*** ENTRIES SHOWN

(* ===== verification/Delivery.v ===== *)
(** * A download on the wire

    The connection, the tasks it queues in its loop, and the handlers' callbacks
    together: from the request to the last byte of the file. *)

From S2P Require Import Prelude CxxString TimeStamp ByteBuffer OrdMap Regex HttpRequest HttpContext.
From S2P Require Import HttpParse HttpResponse World Session Accounts Upload Download Files Share.
From S2P Require Import Routes Handlers Access Streaming Channel TcpConnection TcpStream HttpServer HttpServing.
Import HttpServer.

Section loop.
Context `{Platform}.

(** ** The loop of a connection *)

(** The object that the callback has captured is gone. *)
Definition freed (cb : callback) (w : World) : bool :=
  match cb with
  | CbShutdown => false
  | CbDownload id => match w_down w !! id with Some _ => false | None => true end
  end.

(** The write-complete callback, called on the connection. *)
Definition writeComplete (cb : callback) (s : conn) : crash + conn :=
  if freed cb (world s) then inl CFreed
  else
    match run_callback cb (world s) with
    | (Ok (WcSend chunk), w) => send Routes.onConnection (mkConn (tcp s) w) chunk
    | (Ok WcShutdown, w) => inr (shutdown (mkConn (tcp s) w))
    | (Exn e, _) => inl (CException e)
    | (Undef, _) => inl CUndefined
    end.

(** One functor of the loop.  Nobody installs a high-water mark callback. *)
Definition runTask (k : TcpConnection.task callback) (s : conn) : crash + conn :=
  match k with
  | TcpConnection.TWriteComplete cb => writeComplete cb s
  | k => on_tcp Routes.onConnection (fun c => TcpConnection.runTask c k) s
  end.

Fixpoint runTasks (ks : list (TcpConnection.task callback)) (s : conn) : crash + conn :=
  match ks with
  | [] => inr s
  | k :: ks' => match runTask k s with inl e => inl e | inr s' => runTasks ks' s' end
  end.

(** [doPendingFunctors], as far as the connection's tasks go: those that are
    queued meanwhile wait for the next turn. *)
Definition doPendingFunctors (s : conn) : crash + conn :=
  runTasks (TcpConnection.queue (tcp s)) (mkConn (TcpConnection.clearQueue (tcp s)) (world s)).

(** A turn of the loop; [writable] when the poller reports the socket writable. *)
Definition turn (writable : bool) (s : conn) : crash + conn :=
  match (if writable then on_tcp Routes.onConnection TcpConnection.handleWrite s else inr s) with
  | inl e => inl e
  | inr s' => doPendingFunctors s'
  end.

Fixpoint turns (ws : list bool) (s : conn) : crash + conn :=
  match ws with
  | [] => inr s
  | w :: ws' => match turn w s with inl e => inl e | inr s' => turns ws' s' end
  end.

End loop.

Section delivery.
Context `{Platform}.
Abbreviation task := (TcpConnection.task callback).
Abbreviation THandleWrite := TcpConnection.THandleWrite.
Abbreviation TWriteComplete := TcpConnection.TWriteComplete.

(** ** The tasks that wait *)

Definition is_call (k : task) : bool := match k with TcpConnection.TWriteComplete _ => true | _ => false end.
Definition calls (ks : list task) : nat := length (List.filter is_call ks).

Lemma calls_app ks ks' : calls (ks ++ ks') = calls ks + calls ks'.
Proof. unfold calls. by rewrite List.filter_app, length_app. Qed.

Definition writes_or_calls (cb : callback) (k : task) : Prop := k = THandleWrite \/ k = TWriteComplete cb.

(** While [cb] delivers, one call of it waits exactly when nothing is buffered. *)
Record waiting (cb : callback) (out : bytes) (ks : list task) : Prop := {
  wa_kind : Forall (writes_or_calls cb) ks;
  wa_one : calls ks = if length out =? 0 then 1 else 0
}.

Lemma write_tasks_kind cb n len : Forall (writes_or_calls cb) (write_tasks (Some cb) n len).
Proof.
  unfold write_tasks. destruct (n =? 0); [done|]. destruct (n =? len); (constructor; [|done]); [by right|by left].
Qed.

******

TASK PROMPT >> Using the entries above, give again exactly the lines from the line holding "match ks with" through the line holding "Abbreviation THandleWrite := TcpConnection.THandleWrite.". Include both end lines and nothing else.

RESPONSE BOX >>
  match ks with
  | [] => inr s
  | k :: ks' => match runTask k s with inl e => inl e | inr s' => runTasks ks' s' end
  end.

(** [doPendingFunctors], as far as the connection's tasks go: those that are
    queued meanwhile wait for the next turn. *)
Definition doPendingFunctors (s : conn) : crash + conn :=
  runTasks (TcpConnection.queue (tcp s)) (mkConn (TcpConnection.clearQueue (tcp s)) (world s)).

(** A turn of the loop; [writable] when the poller reports the socket writable. *)
Definition turn (writable : bool) (s : conn) : crash + conn :=
  match (if writable then on_tcp Routes.onConnection TcpConnection.handleWrite s else inr s) with
  | inl e => inl e
  | inr s' => doPendingFunctors s'
  end.

Fixpoint turns (ws : list bool) (s : conn) : crash + conn :=
  match ws with
  | [] => inr s
  | w :: ws' => match turn w s with inl e => inl e | inr s' => turns ws' s' end
  end.

End loop.

Section delivery.
Context `{Platform}.
Abbreviation task := (TcpConnection.task callback).
Abbreviation THandleWrite := TcpConnection.THandleWrite.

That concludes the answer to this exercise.